Stored items:
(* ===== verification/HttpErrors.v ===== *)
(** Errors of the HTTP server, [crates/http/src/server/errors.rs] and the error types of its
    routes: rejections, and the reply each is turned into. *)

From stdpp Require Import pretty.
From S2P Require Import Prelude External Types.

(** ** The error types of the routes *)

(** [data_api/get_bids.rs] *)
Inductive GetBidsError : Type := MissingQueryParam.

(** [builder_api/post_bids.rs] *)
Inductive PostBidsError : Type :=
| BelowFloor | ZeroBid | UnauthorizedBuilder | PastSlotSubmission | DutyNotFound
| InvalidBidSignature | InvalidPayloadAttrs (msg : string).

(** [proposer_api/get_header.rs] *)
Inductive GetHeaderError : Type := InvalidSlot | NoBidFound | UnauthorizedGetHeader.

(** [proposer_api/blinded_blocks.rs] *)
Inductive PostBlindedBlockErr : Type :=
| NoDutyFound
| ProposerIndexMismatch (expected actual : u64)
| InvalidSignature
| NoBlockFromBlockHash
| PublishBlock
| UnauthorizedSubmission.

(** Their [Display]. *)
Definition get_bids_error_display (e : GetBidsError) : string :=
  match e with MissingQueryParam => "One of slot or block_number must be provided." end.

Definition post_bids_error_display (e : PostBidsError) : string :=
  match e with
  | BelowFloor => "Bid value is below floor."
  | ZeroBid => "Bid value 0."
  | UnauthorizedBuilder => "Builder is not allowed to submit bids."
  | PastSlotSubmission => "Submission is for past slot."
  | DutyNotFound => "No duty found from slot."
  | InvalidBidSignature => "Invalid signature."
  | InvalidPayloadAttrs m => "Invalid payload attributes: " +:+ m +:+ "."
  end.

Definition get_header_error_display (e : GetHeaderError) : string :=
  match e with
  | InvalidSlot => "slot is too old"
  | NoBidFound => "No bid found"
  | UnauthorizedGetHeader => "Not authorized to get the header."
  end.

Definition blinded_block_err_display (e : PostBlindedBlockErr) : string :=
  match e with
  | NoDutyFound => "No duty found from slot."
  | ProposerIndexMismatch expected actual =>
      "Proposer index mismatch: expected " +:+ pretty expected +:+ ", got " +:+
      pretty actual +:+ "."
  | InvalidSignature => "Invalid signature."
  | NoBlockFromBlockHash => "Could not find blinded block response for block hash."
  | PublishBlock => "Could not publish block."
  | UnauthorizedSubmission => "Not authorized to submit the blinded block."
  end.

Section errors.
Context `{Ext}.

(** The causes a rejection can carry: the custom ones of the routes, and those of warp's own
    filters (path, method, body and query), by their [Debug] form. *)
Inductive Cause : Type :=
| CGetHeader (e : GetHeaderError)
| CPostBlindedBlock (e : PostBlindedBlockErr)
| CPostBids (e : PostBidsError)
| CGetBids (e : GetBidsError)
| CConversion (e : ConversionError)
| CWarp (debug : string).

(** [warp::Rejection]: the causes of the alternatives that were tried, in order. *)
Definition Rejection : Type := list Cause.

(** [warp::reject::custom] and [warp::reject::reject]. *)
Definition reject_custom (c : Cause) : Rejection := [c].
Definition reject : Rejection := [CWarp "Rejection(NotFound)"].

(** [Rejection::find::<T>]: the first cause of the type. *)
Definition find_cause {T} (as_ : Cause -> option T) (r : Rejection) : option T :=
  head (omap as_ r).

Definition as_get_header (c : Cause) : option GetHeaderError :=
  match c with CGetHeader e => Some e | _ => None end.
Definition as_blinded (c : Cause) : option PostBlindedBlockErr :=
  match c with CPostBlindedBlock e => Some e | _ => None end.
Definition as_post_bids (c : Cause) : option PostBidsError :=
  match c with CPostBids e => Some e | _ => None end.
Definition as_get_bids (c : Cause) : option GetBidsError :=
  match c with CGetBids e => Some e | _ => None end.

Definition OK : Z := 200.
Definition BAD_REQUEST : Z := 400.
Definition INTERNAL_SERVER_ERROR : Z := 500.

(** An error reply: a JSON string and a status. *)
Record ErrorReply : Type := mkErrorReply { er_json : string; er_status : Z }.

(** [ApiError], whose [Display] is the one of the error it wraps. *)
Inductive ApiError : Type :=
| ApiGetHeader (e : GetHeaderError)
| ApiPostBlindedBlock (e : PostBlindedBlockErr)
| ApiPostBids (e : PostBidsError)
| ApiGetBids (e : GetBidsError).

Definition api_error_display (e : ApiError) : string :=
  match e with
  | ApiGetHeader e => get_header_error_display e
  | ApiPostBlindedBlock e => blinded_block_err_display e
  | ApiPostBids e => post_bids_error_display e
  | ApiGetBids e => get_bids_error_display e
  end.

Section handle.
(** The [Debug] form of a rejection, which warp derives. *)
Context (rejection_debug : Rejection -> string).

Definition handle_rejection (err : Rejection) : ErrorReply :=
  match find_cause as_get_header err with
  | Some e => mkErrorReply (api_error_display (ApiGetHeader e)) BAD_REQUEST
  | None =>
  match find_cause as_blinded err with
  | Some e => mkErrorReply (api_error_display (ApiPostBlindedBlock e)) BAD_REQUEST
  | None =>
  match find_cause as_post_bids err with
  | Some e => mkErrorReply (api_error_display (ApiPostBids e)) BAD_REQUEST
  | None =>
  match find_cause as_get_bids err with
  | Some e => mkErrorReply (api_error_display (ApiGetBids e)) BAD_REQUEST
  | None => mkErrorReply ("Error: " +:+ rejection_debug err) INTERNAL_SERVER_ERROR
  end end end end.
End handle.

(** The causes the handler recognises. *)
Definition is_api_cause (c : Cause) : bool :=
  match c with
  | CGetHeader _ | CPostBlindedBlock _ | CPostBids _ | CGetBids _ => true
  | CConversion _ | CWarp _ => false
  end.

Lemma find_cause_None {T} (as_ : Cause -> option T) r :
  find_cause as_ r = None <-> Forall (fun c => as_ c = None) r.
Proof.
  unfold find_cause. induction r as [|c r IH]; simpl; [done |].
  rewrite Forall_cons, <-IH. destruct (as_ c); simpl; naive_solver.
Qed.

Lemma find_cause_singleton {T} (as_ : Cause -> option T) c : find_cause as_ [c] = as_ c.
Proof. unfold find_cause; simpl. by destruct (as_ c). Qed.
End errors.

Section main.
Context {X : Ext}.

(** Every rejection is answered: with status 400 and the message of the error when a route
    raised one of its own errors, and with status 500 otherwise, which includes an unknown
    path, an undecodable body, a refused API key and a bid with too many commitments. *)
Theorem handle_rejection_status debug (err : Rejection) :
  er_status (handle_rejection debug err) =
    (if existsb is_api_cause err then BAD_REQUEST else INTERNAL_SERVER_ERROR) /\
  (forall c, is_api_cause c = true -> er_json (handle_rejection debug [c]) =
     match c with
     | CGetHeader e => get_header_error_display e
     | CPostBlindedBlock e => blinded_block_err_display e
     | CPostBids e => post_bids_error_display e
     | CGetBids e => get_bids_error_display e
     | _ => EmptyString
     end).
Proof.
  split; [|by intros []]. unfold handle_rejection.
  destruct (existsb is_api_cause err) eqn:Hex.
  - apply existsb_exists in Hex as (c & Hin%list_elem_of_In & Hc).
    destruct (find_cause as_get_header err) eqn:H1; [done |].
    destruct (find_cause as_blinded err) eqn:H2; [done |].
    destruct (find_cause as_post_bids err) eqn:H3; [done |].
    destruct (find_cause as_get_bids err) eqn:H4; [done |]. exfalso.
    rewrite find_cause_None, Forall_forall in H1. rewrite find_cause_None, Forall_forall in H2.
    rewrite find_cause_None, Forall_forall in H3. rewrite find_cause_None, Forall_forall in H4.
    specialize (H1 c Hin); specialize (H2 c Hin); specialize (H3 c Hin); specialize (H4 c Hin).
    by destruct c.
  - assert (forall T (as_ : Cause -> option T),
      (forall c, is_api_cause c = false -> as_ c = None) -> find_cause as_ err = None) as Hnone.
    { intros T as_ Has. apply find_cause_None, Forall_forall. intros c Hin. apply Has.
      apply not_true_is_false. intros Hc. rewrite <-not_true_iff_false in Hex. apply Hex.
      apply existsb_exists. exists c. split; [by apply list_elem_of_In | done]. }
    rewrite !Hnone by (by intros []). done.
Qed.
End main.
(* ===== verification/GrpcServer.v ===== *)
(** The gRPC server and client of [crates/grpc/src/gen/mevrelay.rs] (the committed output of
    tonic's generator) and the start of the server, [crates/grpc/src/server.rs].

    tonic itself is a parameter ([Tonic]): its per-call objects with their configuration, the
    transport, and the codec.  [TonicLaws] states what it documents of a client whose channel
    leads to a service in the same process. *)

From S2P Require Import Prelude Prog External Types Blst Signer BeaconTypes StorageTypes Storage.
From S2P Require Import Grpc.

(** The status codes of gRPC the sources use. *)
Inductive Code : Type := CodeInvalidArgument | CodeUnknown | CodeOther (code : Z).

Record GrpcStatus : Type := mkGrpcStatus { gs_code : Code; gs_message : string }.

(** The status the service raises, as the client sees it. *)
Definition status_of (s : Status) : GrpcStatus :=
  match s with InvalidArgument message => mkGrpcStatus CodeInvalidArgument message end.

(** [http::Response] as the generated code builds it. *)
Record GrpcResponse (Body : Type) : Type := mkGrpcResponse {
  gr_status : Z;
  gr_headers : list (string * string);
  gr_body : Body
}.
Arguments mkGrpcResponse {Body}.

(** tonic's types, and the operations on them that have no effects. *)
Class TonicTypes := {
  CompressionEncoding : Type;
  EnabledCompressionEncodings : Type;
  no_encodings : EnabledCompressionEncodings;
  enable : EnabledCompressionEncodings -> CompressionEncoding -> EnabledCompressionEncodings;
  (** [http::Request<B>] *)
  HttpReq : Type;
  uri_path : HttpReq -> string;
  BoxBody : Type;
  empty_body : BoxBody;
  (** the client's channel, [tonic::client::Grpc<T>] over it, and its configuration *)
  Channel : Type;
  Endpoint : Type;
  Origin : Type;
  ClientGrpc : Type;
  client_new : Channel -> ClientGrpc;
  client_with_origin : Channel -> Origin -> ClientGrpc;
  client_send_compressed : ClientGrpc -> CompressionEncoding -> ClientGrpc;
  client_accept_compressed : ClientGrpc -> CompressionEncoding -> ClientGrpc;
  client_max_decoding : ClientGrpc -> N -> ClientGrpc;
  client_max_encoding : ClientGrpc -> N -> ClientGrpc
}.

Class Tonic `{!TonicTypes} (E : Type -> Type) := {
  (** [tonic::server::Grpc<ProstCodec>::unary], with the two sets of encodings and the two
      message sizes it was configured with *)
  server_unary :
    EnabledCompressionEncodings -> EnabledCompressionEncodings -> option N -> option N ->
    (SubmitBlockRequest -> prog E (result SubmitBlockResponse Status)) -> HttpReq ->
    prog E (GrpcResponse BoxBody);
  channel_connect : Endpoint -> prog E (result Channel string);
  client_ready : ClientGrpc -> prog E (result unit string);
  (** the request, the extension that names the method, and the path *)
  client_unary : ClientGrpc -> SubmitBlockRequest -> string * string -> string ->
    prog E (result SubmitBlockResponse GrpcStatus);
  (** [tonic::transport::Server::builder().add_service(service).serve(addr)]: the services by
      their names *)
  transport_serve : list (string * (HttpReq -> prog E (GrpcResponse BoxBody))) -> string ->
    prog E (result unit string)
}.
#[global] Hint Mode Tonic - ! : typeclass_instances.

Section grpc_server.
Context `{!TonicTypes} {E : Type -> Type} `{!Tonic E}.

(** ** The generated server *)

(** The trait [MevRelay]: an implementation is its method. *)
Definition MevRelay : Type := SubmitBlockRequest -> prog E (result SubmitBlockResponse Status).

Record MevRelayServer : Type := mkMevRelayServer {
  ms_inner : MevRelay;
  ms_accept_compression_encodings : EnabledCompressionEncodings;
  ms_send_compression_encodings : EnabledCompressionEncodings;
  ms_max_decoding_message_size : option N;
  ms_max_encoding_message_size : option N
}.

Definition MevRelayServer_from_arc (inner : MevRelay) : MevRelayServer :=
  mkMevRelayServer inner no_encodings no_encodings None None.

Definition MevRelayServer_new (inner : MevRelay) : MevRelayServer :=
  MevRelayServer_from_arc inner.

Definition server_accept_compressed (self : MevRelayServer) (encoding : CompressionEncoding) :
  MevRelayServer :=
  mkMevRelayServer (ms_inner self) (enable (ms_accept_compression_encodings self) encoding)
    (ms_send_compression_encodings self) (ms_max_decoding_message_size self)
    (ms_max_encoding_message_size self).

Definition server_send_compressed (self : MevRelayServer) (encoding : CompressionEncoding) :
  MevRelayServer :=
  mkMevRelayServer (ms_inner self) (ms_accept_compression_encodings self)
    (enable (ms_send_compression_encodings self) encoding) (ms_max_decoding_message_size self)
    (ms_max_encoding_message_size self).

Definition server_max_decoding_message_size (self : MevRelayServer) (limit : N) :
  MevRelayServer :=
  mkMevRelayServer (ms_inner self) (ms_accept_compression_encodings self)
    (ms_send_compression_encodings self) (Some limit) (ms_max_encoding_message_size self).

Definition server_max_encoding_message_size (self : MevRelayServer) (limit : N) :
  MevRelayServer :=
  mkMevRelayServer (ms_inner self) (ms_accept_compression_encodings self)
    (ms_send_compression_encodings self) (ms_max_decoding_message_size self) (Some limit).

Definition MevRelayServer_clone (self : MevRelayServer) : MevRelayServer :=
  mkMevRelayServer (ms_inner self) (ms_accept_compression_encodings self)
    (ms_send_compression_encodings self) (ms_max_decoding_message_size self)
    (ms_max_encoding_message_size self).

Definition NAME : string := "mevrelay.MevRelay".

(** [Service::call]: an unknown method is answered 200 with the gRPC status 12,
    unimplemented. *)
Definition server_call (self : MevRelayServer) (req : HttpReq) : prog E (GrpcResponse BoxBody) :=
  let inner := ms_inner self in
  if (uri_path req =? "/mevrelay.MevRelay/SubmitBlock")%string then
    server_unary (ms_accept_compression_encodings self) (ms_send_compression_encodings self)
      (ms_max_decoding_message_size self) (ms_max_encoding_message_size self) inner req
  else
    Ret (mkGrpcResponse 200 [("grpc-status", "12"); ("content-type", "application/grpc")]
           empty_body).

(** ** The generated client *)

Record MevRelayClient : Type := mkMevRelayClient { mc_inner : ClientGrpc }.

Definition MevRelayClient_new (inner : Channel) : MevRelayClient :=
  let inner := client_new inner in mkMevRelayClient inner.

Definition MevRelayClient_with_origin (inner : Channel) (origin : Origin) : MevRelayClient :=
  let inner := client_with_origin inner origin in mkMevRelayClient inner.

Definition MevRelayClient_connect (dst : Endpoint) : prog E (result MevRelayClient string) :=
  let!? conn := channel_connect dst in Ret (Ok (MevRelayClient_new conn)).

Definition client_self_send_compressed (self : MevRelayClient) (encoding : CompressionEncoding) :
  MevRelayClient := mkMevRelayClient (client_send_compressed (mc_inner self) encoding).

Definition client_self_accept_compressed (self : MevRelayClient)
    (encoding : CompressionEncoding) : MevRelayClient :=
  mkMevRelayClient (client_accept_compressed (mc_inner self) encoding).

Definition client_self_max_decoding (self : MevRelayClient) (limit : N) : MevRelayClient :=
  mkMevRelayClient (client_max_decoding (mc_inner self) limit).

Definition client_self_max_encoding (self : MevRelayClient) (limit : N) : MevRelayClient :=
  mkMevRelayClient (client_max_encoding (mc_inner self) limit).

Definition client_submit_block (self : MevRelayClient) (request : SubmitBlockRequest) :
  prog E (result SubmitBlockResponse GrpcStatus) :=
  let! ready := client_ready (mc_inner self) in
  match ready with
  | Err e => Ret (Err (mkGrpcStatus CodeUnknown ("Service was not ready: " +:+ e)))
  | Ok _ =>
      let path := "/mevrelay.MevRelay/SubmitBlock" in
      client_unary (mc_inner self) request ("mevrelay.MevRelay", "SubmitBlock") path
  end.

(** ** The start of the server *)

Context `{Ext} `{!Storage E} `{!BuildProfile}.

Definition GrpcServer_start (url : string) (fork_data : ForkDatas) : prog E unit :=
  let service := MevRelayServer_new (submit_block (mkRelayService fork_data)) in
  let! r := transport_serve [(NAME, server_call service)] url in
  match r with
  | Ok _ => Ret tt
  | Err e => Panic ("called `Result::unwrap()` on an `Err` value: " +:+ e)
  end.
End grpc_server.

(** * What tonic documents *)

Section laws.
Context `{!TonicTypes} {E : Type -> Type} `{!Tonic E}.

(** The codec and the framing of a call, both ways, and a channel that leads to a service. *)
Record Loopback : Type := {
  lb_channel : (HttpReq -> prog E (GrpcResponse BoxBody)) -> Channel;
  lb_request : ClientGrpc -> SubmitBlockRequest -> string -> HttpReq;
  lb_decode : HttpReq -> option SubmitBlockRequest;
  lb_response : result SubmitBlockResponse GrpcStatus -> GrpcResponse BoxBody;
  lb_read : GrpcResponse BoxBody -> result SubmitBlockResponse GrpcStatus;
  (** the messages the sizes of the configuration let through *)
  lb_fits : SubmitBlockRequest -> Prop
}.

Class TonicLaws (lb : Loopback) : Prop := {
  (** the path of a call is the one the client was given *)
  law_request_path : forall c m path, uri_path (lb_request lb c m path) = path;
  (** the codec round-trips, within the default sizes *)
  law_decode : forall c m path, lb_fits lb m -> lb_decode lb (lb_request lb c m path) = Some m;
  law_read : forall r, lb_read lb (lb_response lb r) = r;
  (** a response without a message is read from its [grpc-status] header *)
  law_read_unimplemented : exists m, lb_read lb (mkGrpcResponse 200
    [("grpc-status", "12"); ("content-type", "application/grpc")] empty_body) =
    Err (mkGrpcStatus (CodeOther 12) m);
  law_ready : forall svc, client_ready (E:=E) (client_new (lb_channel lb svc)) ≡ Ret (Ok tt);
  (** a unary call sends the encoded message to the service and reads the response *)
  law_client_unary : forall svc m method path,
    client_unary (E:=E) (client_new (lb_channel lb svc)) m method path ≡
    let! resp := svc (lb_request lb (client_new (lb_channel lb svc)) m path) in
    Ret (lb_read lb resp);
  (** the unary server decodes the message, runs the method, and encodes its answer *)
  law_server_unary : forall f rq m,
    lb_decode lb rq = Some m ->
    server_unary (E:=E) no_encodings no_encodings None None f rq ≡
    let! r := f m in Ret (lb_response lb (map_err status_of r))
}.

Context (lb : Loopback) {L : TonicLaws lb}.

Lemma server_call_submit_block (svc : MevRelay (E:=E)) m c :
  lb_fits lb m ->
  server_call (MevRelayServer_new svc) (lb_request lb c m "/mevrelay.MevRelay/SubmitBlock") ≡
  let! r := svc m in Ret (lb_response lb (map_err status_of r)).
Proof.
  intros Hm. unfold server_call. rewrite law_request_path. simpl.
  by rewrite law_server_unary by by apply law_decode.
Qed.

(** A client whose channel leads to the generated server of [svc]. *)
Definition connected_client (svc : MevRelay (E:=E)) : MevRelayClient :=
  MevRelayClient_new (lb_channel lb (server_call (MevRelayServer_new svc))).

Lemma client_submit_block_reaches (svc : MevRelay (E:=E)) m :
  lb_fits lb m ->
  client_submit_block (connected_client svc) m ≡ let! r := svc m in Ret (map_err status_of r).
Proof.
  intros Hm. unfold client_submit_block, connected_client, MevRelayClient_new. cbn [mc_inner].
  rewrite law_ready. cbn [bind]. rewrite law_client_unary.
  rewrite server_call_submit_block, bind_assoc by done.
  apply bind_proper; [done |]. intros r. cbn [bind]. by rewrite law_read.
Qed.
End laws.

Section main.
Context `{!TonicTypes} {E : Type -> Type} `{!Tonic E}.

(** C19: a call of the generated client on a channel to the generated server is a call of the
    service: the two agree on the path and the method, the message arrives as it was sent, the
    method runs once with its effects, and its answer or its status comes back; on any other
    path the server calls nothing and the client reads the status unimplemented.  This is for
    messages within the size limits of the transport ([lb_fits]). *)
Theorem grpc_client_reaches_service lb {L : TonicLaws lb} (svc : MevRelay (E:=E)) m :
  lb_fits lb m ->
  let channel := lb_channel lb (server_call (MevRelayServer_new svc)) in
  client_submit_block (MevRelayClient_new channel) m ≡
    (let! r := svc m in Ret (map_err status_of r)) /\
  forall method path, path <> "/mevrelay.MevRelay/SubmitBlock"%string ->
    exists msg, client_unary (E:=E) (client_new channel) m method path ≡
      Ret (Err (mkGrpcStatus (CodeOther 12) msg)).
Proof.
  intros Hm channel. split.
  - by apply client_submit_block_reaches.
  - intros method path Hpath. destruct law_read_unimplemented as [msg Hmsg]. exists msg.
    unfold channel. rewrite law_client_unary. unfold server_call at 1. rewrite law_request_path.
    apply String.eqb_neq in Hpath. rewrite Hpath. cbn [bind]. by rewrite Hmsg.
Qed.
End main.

--- PROBLEM DETAILS ---
Copy each line in the entries above where the word "whose" shows up.

--- TASK ANSWER ---
(** [ApiError], whose [Display] is the one of the error it wraps. *)
    transport, and the codec.  [TonicLaws] states what it documents of a client whose channel
(** A client whose channel leads to the generated server of [svc]. *)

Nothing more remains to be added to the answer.